REQUIRED ACTION: Gather every line from the entries below that includes "rewrite".

★ ★ ★ ★ ★ ★ ★

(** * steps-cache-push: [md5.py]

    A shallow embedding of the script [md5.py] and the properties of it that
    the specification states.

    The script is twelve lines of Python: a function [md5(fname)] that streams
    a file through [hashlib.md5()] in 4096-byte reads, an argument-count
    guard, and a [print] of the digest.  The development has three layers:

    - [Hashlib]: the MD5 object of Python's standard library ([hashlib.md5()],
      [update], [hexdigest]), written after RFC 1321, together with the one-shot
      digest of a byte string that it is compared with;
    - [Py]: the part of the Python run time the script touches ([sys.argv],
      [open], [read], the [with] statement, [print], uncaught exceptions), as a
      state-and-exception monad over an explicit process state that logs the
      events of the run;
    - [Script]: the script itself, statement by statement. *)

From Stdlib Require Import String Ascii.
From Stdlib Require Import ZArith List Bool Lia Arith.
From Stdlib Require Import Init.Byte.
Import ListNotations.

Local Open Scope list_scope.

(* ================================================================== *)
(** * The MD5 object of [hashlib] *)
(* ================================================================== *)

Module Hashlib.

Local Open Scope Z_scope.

★ ★ ★ ★ ★ ★ ★

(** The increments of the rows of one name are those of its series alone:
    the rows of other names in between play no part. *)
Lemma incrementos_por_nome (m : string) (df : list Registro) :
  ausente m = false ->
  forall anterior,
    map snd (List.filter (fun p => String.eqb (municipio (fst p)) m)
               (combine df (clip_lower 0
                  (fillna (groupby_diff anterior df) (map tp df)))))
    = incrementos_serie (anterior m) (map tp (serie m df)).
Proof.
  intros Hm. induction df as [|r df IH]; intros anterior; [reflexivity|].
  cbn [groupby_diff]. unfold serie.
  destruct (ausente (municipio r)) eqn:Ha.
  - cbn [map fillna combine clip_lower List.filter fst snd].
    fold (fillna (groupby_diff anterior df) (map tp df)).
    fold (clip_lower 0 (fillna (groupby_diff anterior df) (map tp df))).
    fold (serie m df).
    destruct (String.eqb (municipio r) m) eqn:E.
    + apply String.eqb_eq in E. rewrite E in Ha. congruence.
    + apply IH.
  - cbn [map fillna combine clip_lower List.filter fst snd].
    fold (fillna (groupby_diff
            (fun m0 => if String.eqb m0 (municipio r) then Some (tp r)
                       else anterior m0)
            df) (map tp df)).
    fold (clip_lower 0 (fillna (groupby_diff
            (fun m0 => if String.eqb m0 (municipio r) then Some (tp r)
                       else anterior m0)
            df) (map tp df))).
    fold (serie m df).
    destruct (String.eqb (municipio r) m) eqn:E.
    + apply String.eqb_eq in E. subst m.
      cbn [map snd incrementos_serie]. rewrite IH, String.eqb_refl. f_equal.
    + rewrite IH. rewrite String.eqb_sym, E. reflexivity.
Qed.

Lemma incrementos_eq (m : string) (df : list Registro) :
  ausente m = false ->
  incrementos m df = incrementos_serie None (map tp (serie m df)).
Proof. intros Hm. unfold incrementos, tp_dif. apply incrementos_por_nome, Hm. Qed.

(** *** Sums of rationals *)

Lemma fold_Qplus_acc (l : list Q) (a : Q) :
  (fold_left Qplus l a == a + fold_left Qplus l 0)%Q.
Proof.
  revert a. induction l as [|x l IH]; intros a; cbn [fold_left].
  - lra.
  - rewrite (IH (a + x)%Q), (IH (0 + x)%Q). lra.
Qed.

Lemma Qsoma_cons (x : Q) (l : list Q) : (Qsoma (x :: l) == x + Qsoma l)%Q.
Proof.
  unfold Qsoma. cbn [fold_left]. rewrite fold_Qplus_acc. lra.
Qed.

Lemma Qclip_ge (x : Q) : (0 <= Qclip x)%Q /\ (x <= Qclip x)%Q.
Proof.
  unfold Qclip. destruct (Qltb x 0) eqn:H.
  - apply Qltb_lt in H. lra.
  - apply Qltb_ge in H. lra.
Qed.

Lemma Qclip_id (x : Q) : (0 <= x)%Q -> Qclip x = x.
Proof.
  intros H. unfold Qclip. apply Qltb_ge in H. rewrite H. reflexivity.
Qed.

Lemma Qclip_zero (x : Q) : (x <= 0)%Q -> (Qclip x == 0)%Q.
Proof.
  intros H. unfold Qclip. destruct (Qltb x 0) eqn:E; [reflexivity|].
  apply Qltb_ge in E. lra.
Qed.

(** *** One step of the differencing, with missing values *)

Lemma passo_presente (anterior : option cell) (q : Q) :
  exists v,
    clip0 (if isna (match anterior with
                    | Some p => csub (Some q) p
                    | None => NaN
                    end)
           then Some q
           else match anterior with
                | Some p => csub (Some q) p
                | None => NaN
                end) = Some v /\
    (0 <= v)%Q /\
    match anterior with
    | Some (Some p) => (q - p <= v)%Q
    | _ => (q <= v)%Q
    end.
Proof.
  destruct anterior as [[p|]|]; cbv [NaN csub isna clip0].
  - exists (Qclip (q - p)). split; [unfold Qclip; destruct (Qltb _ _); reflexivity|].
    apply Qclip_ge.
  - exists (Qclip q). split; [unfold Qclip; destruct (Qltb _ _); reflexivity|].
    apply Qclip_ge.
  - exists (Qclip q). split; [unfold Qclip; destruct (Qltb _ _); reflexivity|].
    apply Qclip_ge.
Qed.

★ ★ ★ ★ ★ ★ ★

RESPONSE BELOW:
    + apply String.eqb_eq in E. rewrite E in Ha. congruence.
      cbn [map snd incrementos_serie]. rewrite IH, String.eqb_refl. f_equal.
    + rewrite IH. rewrite String.eqb_sym, E. reflexivity.
  - rewrite (IH (a + x)%Q), (IH (0 + x)%Q). lra.
  unfold Qsoma. cbn [fold_left]. rewrite fold_Qplus_acc. lra.
  intros H. unfold Qclip. apply Qltb_ge in H. rewrite H. reflexivity.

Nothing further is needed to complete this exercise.